Прошло три месяца. Теперь Леонид был абсолютно свободен на пути к своей основной цели. Установка работала. Его помощь больше была не нужна – Вилли сам прекрасно справлялся с гигантским огненным монстром. Там постоянно шли испытания, вернее, ее использование. Казалось, политики, наконец, добрались до желаемой игрушки, пытаясь перестроить сквозь время целый мир. А тот мир с их политикой его совершенно не интересовали. Конечно, иногда он вспоминал Москву, белый пушистый снег, зиму. А она как раз сейчас была где-то там, заметая снегом московские улицы всего в 65 миллионах лет отсюда. Люди ходили в шубах, шапках, дети катались на санках и коньках, будки с мороженым простаивали в ожидании покупателей, но никто не обращал на них внимания, все скользили по этому снегу и льду, по своим зимним делам. А тут каждый день только горячее солнце и теплый океан. И еще работа. Работа, которая, наконец, давала ему возможность построить фотонный двигатель и перевернуть этот мир и холодныйю. зимний мир тоже где-то там «наверху»… А еще Валери…
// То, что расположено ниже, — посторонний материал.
(* ===== verification/TableMetadata.v ===== *)
(** * TableMetadata: declared column metadata (vgi/catalog_table.go, catalog.go)

    A declared table gives some of its columns defaults, generated expressions
    and comments, each a Go map from column names: here the entries of a map in
    the order it happens to be iterated. The filters a scan must supply are paths
    into the columns. *)

From S2P Require Import Prelude Bytes Base64 Strings Unicode Strconv ArrowTypes ArrowData Arguments Json.
From S2P Require Import SqlTokens SqlParser SqlGrammar Columns SqlChecks ConstraintRecords ConstraintTables ServedColumns.
From S2P Require Import GeneratedColumns.

(** ** Editing the first column of a name *)

Fixpoint edit_first {A} (missing : string) (key : A -> string) (n : string) (edit : A -> result string A) (l : list A) : result string (list A) :=
  match l with
  | [] => Err missing
  | c :: l =>
      if bool_decide (key c = n) then let? c := edit c in Ok (c :: l)
      else let? l := edit_first missing key n edit l in Ok (c :: l)
  end.
Fixpoint edit_all {V} (missing : string) (edit : V -> Column -> result string Column) (entries : list (string * V)) (cols : list Column)
  : result string (list Column) :=
  match entries with
  | [] => Ok cols
  | (n, v) :: entries => let? cols := edit_first missing colName n (edit v) cols in edit_all missing edit entries cols
  end.

Definition with_metadata (c : Column) (md : list (string * string)) : Column := MkColumn (colName c) (colType c) (colNullable c) md.

(** ** Defaults *)

(** A Go value given as a default: raw SQL, nil, or another value. *)
Inductive default_value := DSql (sql : string) | DNil | DValue (v : any).

Section defaults.
(** [strconv.FormatFloat] with as many digits as needed, for 32 or 64 bits, and
    the text [fmt] gives other values. *)
Context (FormatFloat : float64 -> Z -> string) (Sprint : any -> string).

Definition defaultToSQL (v : default_value) : string :=
  match v with
  | DSql s => s
  | DNil => "NULL"
  | DValue v =>
      match v with
      | AString s => bstr (x27 :: quote_text x27 (sb s) ++ [x27])
      | ABool b => if b then "true" else "false"
      | AInt z | AInt64 z | AInt32 z => Itoa z
      | AFloat32 f => FormatFloat f 32
      | AFloat64 f => FormatFloat f 64
      | _ => Sprint v
      end
  end.
Definition set_default (v : default_value) (c : Column) : result string Column :=
  Ok (with_metadata c (colMetadata c ++ [("default", defaultToSQL v)])).
Definition applyDefaults (cols : list Column) (defaults : list (string * default_value)) : result string (list Column) :=
  edit_all "default references non-existent column" set_default defaults cols.
End defaults.

(** ** Comments *)

Fixpoint replace_value (key value : string) (md : list (string * string)) : list (string * string) :=
  match md with
  | [] => []
  | (k, v) :: md => if bool_decide (k = key) then (k, value) :: md else (k, v) :: replace_value key value md
  end.
Definition set_comment (comment : string) (c : Column) : result string Column :=
  Ok (with_metadata c (if has_key (colMetadata c) "comment" then replace_value "comment" comment (colMetadata c)
                       else colMetadata c ++ [("comment", comment)])).
Definition applyColumnComments (cols : list Column) (comments : list (string * string)) : result string (list Column) :=
  edit_all "column_comment references non-existent column" set_comment comments cols.

(** ** Generated columns *)

Section generated.
Context `{Unicode} (uni_class : bytes -> rune_class).
Context (write_row : Row -> result string bytes) (read_row : bytes -> result string Row).

Definition set_generated (owner : path) (expr : string) (c : Column) : result string Column :=
  let values := ToMap (colMetadata c) in
  check! bool_decide (values !! GeneratedExpressionKey = None) else "generated convenience conflicts with canonical metadata" in
  check! bool_decide (values !! legacyGeneratedKey = None) else "legacy generated metadata requires explicit translation" in
  let? encoded := GeneratedExpressionMetadata uni_class write_row read_row expr owner in
  Ok (with_metadata c (MetadataFrom (<[GenerationKey := "virtual"]> (<[GeneratedExpressionKey := encoded]> values)))).
Definition applyGenerated (cols : list Column) (generated : list (string * string)) (owner : path) : result string (list Column) :=
  edit_all "generated references non-existent column" (set_generated owner) generated cols.
End generated.

(** ** Required filters *)

Fixpoint filter_path (fields : option (list Column)) (p : path) : result string () :=
  match p with
  | [] => Ok ()
  | part :: rest =>
      check! negb (bool_decide (part = "")) && negb (bool_decide (x00 ∈ sb part)) else "invalid required_filters component" in
      match fields with
      | None => filter_path None rest
      | Some fs =>
          match filter (fun f => colName f = part) fs with
          | [] => Err "unknown required_filters component"
          | [f] =>
              match rest with
              | [] => Ok ()
              | _ :: _ => match colType f with
                          | StructType fs => filter_path (Some fs) rest
                          | _ => Err "non-struct required_filters parent"
                          end
              end
          | _ => Err "ambiguous required_filters component"
          end
      end
  end.
Fixpoint filter_group (columns : option (list Column)) (seen : gset string) (group : list path) : result string () :=
  match group with
  | [] => Ok ()
  | p :: group =>
      check! negb (bool_decide (p = [])) else "required_filters must not contain empty paths" in
      let? _ := filter_path columns p in
      check! negb (bool_decide (pathKey p ∈ seen)) else "duplicate required_filters path" in
      filter_group columns ({[pathKey p]} ∪ seen) group
  end.
Fixpoint validateRequiredFilters (columns : option (list Column)) (groups : list (list path)) : result string () :=
  match groups with
  | [] => Ok ()
  | g :: groups =>
      check! negb (bool_decide (g = [])) else "required_filters must not contain empty groups" in
      let? _ := filter_group columns ∅ g in
      validateRequiredFilters columns groups
  end.

(** ** Text of a default *)

Lemma quoted_end q t : quoted q (quote_text q t ++ [q]) = Some (t, []).
Proof.
  induction t as [|c t IH]; cbn [quote_text flat_map app]; [cbn [quoted]; by rewrite bool_decide_true|].
  fold (quote_text q t). destruct (bool_decide (c = q)) eqn:E; bool_hyps.
  - subst c. cbn [app quoted]. rewrite bool_decide_true by done. by rewrite IH.
  - cbn [app quoted]. rewrite bool_decide_false by done. by rewrite IH.
Qed.

(** a string given as a default is one SQL string literal with that value,
    whatever the string holds: the text [defaultToSQL] writes is read by the SQL
    tokenizer as that literal and nothing else. *)
Theorem string_default_is_literal (FormatFloat : float64 -> Z -> string) (Sprint : any -> string) (uni_class : bytes -> rune_class) (s : string) :
  tokenizeSQL uni_class (defaultToSQL FormatFloat Sprint (DValue (AString s))) = Ok [tokString s; tokEOF].
Proof.
  unfold tokenizeSQL, defaultToSQL. rewrite sb_bstr. set (l := quote_text x27 (sb s) ++ [x27]).
  change (x27 :: quote_text x27 (sb s) ++ [x27]) with (x27 :: l). cbn [length tokens].
  assert (token uni_class (x27 :: l) = Ok (Some (tokString s), [])) as ->.
  { unfold token. change (rune (x27 :: l)) with (take 1 (x27 :: l)). cbn [take firstn].
    change (IsSpace uni_class [x27]) with false. change (starts_with (x27 :: l) [x2d; x2d]) with false.
    change (starts_with (x27 :: l) [x2f; x2a]) with false. change (bool_decide ([x27] = [x22]) || bool_decide ([x27] = [x27])) with true.
    unfold l. rewrite quoted_end. change (bool_decide (x27 = x22)) with false. by rewrite bstr_sb. }
  cbn [fst snd]. by destruct (length l).
Qed.

(** ** The order of a map *)

Section order.
Context {V : Type} (missing : string) (edit : V -> Column -> result string Column).
Context (keeps_name : forall v c d, edit v c = Ok d -> colName d = colName c).

Lemma edit_first_swap n v m w l r : n <> m ->
  (let? l := edit_first missing colName n (edit v) l in edit_first missing colName m (edit w) l) = Ok r ->
  (let? l := edit_first missing colName m (edit w) l in edit_first missing colName n (edit v) l) = Ok r.
Proof using keeps_name.
  intros Hnm. revert r. induction l as [|c l IH]; intros r E; [done|]. cbn [edit_first] in *.
  destruct (bool_decide (colName c = n)) eqn:En; bool_hyps.
  - rewrite (bool_decide_false (colName c = m)) in * by congruence. destruct (edit v c) as [d|] eqn:Ed; [|done].
    cbn [edit_first] in E. rewrite bool_decide_false in E by (rewrite (keeps_name _ _ _ Ed); congruence).
    destruct (edit_first missing colName m (edit w) l) as [k|]; [|done]. cbn [edit_first]. rewrite bool_decide_true by done. by rewrite Ed.
  - destruct (bool_decide (colName c = m)) eqn:Em; bool_hyps.
    + destruct (edit_first missing colName n (edit v) l) as [k|] eqn:Ek; [|done]. cbn [edit_first] in E.
      rewrite bool_decide_true in E by done. destruct (edit w c) as [d|] eqn:Ed; [|done]. cbn [edit_first].
      rewrite bool_decide_false by (rewrite (keeps_name _ _ _ Ed); congruence). by rewrite Ek.
    + assert (exists k, (let? l := edit_first missing colName n (edit v) l in edit_first missing colName m (edit w) l) = Ok k /\ r = c :: k)
        as (k & Ek & ->).
      { destruct (edit_first missing colName n (edit v) l) as [l1|]; [|done]. cbn [edit_first] in E. rewrite bool_decide_false in E by done.
        destruct (edit_first missing colName m (edit w) l1) as [l2|]; [|done]. injection E as <-. by eexists. }
      specialize (IH k Ek). destruct (edit_first missing colName m (edit w) l) as [l1|]; [|done]. cbn [edit_first].
      rewrite bool_decide_false by done. by rewrite IH.
Qed.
Та зима иногда не давала ему покоя, работа не оставляла времени, а Валери не давала заснуть. Иногда, закрывая глаза и собираясь увидеть первые сны, он видел ее. А однажды теплым шумным вечером в толпе гостей острова на набережной, прогуливаясь с писателем, он встретил ее… (С Юрием он общался часто, тот был интересен ему. Прочитал несколько его книг. Удивительное, странное чувство возникало после прочтения. Казалось, что написаны они не о прошлом, не о настоящем, а о будущем, которое так волновало автора, и ничего настоящее этого будущего не существовало.)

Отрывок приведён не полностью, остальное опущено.